BEGIN RECORDED DATA

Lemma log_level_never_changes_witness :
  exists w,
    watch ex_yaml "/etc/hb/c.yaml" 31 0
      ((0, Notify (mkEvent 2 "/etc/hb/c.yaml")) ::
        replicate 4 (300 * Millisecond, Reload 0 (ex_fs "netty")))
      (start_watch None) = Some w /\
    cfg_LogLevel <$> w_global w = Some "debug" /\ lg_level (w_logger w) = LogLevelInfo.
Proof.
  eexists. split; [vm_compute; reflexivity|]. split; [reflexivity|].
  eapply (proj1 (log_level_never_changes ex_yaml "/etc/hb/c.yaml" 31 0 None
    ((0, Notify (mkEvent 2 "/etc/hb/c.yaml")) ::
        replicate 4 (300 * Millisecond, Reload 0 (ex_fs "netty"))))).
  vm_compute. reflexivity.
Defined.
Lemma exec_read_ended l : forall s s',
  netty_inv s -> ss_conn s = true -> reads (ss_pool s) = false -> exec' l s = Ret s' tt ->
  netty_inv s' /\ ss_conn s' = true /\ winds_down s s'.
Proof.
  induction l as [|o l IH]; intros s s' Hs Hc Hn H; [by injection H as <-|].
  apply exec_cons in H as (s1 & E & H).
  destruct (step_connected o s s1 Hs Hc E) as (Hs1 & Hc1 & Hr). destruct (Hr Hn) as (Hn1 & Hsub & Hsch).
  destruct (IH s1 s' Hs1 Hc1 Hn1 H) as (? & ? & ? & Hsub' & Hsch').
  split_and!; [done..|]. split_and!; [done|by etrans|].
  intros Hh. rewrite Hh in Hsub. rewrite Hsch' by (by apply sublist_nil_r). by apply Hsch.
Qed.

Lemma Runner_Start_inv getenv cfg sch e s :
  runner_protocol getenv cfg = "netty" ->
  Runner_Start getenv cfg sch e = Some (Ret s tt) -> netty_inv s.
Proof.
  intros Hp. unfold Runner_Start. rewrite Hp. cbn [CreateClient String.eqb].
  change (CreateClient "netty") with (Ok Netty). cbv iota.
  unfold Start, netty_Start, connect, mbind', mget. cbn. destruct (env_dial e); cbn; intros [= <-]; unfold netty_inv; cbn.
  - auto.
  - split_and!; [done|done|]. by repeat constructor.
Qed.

END RECORDED DATA

REQUIRED WORK –
Could you return the complete listing, word for word?

TASK RESPONSE –
Lemma log_level_never_changes_witness :
  exists w,
    watch ex_yaml "/etc/hb/c.yaml" 31 0
      ((0, Notify (mkEvent 2 "/etc/hb/c.yaml")) ::
        replicate 4 (300 * Millisecond, Reload 0 (ex_fs "netty")))
      (start_watch None) = Some w /\
    cfg_LogLevel <$> w_global w = Some "debug" /\ lg_level (w_logger w) = LogLevelInfo.
Proof.
  eexists. split; [vm_compute; reflexivity|]. split; [reflexivity|].
  eapply (proj1 (log_level_never_changes ex_yaml "/etc/hb/c.yaml" 31 0 None
    ((0, Notify (mkEvent 2 "/etc/hb/c.yaml")) ::
        replicate 4 (300 * Millisecond, Reload 0 (ex_fs "netty"))))).
  vm_compute. reflexivity.
Defined.
Lemma exec_read_ended l : forall s s',
  netty_inv s -> ss_conn s = true -> reads (ss_pool s) = false -> exec' l s = Ret s' tt ->
  netty_inv s' /\ ss_conn s' = true /\ winds_down s s'.
Proof.
  induction l as [|o l IH]; intros s s' Hs Hc Hn H; [by injection H as <-|].
  apply exec_cons in H as (s1 & E & H).
  destruct (step_connected o s s1 Hs Hc E) as (Hs1 & Hc1 & Hr). destruct (Hr Hn) as (Hn1 & Hsub & Hsch).
  destruct (IH s1 s' Hs1 Hc1 Hn1 H) as (? & ? & ? & Hsub' & Hsch').
  split_and!; [done..|]. split_and!; [done|by etrans|].
  intros Hh. rewrite Hh in Hsub. rewrite Hsch' by (by apply sublist_nil_r). by apply Hsch.
Qed.

Lemma Runner_Start_inv getenv cfg sch e s :
  runner_protocol getenv cfg = "netty" ->
  Runner_Start getenv cfg sch e = Some (Ret s tt) -> netty_inv s.
Proof.
  intros Hp. unfold Runner_Start. rewrite Hp. cbn [CreateClient String.eqb].
  change (CreateClient "netty") with (Ok Netty). cbv iota.
  unfold Start, netty_Start, connect, mbind', mget. cbn. destruct (env_dial e); cbn; intros [= <-]; unfold netty_inv; cbn.
  - auto.
  - split_and!; [done|done|]. by repeat constructor.
Qed.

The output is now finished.